**Exercise goal:** Locate the line bearing "Lemma to_string_length n" in the material below, then reproduce it and each following line up to and including the line bearing "Proof. intros Hn.".

**Data records:**
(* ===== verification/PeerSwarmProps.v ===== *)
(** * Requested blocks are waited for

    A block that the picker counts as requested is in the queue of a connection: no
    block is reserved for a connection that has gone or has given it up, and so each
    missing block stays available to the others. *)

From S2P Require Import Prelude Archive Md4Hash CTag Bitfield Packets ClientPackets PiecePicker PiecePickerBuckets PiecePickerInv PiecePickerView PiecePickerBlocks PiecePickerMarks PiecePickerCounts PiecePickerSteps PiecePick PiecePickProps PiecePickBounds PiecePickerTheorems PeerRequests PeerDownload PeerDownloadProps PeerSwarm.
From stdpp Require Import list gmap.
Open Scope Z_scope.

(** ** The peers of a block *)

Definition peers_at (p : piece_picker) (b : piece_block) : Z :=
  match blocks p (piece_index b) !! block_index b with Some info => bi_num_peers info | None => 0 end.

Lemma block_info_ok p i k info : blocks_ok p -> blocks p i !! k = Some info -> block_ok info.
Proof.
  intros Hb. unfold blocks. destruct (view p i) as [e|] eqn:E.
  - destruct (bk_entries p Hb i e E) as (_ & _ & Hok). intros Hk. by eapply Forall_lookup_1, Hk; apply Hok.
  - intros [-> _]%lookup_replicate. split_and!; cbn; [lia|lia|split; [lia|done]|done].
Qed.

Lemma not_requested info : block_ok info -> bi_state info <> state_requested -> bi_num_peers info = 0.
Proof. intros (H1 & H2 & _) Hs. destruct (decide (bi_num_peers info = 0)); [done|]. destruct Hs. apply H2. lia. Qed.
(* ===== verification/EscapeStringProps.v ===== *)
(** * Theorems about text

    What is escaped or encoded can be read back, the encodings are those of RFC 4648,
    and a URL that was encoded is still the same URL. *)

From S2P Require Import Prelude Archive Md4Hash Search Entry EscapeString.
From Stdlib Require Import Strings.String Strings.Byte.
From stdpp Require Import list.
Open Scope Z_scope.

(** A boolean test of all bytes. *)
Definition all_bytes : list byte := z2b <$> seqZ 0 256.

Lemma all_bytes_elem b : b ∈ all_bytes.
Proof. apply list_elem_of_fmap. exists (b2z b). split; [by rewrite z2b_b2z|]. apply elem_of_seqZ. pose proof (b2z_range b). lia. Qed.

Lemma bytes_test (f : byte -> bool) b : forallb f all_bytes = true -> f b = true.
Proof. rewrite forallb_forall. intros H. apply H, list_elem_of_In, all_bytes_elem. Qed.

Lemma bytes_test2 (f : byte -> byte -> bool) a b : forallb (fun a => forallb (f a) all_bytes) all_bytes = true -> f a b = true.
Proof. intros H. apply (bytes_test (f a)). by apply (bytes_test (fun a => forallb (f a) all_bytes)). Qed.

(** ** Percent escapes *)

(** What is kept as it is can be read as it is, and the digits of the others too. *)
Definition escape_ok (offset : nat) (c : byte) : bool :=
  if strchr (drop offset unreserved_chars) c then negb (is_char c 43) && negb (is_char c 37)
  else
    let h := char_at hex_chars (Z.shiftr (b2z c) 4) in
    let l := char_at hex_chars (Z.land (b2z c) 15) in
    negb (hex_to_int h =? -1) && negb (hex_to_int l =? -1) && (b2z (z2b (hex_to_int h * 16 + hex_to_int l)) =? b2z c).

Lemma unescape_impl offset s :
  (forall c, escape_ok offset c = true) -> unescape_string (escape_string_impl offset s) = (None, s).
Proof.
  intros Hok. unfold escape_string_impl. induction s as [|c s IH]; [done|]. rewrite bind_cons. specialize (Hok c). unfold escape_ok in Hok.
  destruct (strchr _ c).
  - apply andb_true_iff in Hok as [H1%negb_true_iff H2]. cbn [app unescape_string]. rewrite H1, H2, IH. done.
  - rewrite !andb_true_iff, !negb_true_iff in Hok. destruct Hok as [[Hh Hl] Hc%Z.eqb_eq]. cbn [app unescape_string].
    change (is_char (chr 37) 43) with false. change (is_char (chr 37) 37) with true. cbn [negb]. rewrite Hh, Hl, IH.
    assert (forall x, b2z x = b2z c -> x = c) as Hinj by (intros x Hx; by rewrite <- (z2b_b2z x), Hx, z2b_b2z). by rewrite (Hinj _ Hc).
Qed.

* * *

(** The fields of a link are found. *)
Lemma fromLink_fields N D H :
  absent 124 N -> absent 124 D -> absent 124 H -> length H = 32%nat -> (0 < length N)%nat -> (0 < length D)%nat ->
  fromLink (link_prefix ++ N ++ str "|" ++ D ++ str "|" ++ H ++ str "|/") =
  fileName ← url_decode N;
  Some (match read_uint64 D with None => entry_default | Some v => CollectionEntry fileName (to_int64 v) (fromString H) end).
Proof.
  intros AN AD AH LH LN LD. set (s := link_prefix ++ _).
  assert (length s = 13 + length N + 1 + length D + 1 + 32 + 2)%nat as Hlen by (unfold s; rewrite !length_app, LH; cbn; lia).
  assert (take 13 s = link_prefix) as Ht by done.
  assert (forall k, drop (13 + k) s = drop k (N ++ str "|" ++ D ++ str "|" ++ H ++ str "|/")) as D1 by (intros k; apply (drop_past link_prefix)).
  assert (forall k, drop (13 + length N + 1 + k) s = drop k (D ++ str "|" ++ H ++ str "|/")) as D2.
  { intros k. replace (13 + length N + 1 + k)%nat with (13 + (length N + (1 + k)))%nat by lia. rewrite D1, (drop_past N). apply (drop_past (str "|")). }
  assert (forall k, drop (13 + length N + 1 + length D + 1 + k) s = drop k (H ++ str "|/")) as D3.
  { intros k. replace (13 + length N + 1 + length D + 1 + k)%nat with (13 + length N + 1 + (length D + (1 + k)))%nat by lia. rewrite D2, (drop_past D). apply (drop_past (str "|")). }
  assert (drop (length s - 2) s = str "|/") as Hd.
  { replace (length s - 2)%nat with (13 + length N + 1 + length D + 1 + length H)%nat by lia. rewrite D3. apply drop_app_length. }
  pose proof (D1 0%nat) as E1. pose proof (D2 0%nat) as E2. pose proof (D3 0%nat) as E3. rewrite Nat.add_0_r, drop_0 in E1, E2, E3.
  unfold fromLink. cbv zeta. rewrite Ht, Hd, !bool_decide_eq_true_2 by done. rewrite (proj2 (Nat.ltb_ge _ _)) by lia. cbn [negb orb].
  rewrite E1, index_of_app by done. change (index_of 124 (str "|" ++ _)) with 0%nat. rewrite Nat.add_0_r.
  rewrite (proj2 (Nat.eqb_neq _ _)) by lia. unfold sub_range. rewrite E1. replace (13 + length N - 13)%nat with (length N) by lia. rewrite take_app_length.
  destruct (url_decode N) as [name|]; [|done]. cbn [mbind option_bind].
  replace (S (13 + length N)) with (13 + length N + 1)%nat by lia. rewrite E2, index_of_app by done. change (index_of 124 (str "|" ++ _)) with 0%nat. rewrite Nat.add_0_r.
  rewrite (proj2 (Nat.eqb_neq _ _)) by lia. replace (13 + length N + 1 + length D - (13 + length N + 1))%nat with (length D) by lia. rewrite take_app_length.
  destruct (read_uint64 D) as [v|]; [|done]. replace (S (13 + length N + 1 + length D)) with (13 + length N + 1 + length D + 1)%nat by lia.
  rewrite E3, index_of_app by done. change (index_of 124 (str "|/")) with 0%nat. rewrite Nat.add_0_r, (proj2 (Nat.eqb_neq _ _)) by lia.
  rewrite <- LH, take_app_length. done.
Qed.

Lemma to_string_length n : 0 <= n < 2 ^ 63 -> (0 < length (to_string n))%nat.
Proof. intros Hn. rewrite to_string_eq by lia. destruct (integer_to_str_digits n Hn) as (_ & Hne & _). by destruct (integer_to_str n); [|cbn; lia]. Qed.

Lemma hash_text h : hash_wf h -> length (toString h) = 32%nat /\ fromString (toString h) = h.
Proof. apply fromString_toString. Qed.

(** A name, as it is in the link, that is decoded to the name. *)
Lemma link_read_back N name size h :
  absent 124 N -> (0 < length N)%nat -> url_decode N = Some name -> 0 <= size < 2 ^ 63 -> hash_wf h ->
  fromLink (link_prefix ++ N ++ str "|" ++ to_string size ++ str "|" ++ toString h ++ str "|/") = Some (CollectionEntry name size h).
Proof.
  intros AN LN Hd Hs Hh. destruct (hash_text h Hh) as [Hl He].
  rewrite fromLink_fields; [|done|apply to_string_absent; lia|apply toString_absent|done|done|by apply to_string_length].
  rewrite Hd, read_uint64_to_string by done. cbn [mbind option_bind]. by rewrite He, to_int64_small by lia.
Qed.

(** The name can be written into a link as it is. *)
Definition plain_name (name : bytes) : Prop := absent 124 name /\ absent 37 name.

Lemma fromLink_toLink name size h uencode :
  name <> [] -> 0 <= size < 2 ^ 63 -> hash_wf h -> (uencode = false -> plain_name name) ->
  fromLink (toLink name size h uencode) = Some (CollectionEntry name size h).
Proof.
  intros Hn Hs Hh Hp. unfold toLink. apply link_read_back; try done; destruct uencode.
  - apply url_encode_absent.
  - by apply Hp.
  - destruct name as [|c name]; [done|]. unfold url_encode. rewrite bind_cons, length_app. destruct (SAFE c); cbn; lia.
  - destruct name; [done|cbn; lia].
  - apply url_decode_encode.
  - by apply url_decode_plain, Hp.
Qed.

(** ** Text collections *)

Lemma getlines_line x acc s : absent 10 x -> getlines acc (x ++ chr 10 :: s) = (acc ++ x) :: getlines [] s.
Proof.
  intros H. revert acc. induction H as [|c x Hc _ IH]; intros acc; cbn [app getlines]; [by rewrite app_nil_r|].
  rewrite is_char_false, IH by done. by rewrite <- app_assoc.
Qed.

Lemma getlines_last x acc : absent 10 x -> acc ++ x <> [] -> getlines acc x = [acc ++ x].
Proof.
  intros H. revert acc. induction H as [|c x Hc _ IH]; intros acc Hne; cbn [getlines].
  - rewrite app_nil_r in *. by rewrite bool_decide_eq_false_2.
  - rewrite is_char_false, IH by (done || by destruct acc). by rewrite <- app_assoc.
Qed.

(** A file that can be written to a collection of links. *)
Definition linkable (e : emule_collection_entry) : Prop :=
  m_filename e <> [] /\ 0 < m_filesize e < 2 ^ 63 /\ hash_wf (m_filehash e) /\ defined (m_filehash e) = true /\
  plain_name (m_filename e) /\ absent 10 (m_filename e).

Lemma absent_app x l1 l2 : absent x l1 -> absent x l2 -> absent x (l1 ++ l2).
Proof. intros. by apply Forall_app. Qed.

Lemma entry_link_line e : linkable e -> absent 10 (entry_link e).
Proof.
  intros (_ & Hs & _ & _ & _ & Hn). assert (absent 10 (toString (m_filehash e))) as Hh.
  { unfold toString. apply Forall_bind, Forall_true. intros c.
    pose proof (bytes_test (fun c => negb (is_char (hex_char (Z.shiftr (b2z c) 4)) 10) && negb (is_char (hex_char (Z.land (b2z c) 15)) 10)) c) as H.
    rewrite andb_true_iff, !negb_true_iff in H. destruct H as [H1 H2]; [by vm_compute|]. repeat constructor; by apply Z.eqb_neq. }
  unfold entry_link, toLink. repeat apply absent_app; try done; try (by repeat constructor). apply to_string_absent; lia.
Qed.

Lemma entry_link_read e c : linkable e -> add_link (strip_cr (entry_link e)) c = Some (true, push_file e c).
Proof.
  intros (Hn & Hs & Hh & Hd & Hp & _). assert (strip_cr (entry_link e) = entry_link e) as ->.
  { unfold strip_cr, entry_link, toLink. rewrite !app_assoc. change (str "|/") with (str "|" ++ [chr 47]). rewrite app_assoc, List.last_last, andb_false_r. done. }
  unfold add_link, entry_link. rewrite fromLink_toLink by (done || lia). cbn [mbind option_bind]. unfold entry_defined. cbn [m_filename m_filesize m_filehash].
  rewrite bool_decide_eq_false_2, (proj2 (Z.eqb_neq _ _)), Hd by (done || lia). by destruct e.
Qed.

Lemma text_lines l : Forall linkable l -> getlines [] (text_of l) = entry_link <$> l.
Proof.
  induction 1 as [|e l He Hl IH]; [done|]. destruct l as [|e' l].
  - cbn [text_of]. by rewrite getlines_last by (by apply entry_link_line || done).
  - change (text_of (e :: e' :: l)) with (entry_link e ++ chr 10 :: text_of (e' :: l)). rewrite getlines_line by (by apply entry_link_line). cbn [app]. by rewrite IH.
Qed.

--

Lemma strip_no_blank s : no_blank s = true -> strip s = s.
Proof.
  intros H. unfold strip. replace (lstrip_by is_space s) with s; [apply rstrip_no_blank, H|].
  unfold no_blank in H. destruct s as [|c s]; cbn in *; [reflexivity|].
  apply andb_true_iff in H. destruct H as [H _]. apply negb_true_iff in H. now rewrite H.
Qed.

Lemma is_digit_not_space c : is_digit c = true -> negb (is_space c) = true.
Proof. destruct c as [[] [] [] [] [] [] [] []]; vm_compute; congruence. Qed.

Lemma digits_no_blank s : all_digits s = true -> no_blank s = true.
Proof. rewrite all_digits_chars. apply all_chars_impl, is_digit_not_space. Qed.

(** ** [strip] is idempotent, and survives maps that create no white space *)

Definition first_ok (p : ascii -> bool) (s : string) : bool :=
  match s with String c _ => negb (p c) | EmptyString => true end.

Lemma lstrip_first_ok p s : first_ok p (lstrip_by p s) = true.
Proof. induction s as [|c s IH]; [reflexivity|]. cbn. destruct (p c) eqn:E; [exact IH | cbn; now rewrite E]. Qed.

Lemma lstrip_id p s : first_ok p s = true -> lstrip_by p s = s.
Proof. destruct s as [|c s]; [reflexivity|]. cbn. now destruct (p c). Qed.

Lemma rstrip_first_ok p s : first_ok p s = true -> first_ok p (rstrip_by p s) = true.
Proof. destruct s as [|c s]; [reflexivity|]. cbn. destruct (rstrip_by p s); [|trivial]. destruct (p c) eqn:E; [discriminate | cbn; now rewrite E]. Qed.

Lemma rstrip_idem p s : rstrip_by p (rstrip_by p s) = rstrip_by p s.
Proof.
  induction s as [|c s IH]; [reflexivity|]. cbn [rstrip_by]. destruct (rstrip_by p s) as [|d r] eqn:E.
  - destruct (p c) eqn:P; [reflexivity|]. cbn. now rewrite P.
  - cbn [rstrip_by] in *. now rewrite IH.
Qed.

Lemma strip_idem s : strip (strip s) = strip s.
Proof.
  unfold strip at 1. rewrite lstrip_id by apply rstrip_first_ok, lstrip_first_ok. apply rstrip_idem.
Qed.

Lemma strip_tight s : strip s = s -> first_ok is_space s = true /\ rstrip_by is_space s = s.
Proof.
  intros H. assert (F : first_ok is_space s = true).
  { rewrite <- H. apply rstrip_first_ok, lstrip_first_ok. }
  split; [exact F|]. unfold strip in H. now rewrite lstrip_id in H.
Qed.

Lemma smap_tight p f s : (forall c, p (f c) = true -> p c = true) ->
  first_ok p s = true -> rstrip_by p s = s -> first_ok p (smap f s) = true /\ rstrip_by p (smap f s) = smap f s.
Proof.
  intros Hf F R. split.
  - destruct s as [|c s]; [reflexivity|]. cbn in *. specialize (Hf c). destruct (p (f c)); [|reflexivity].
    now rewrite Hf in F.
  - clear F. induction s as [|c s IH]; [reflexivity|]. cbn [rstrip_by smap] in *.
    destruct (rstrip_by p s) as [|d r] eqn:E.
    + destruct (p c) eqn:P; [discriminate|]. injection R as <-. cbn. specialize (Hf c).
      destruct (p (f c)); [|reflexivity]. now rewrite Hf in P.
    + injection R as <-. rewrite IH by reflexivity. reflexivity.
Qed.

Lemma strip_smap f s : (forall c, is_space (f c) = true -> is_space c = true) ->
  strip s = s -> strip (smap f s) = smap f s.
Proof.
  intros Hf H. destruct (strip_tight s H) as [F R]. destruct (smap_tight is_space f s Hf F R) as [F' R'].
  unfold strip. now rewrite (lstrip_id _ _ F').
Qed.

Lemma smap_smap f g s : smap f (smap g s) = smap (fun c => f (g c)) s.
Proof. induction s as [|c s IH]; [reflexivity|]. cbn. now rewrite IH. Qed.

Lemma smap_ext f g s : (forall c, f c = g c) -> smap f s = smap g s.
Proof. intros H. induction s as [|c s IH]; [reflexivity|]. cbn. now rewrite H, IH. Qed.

**Task response:**
Lemma to_string_length n : 0 <= n < 2 ^ 63 -> (0 < length (to_string n))%nat.
Proof. intros Hn. rewrite to_string_eq by lia. destruct (integer_to_str_digits n Hn) as (_ & Hne & _). by destruct (integer_to_str n); [|cbn; lia]. Qed.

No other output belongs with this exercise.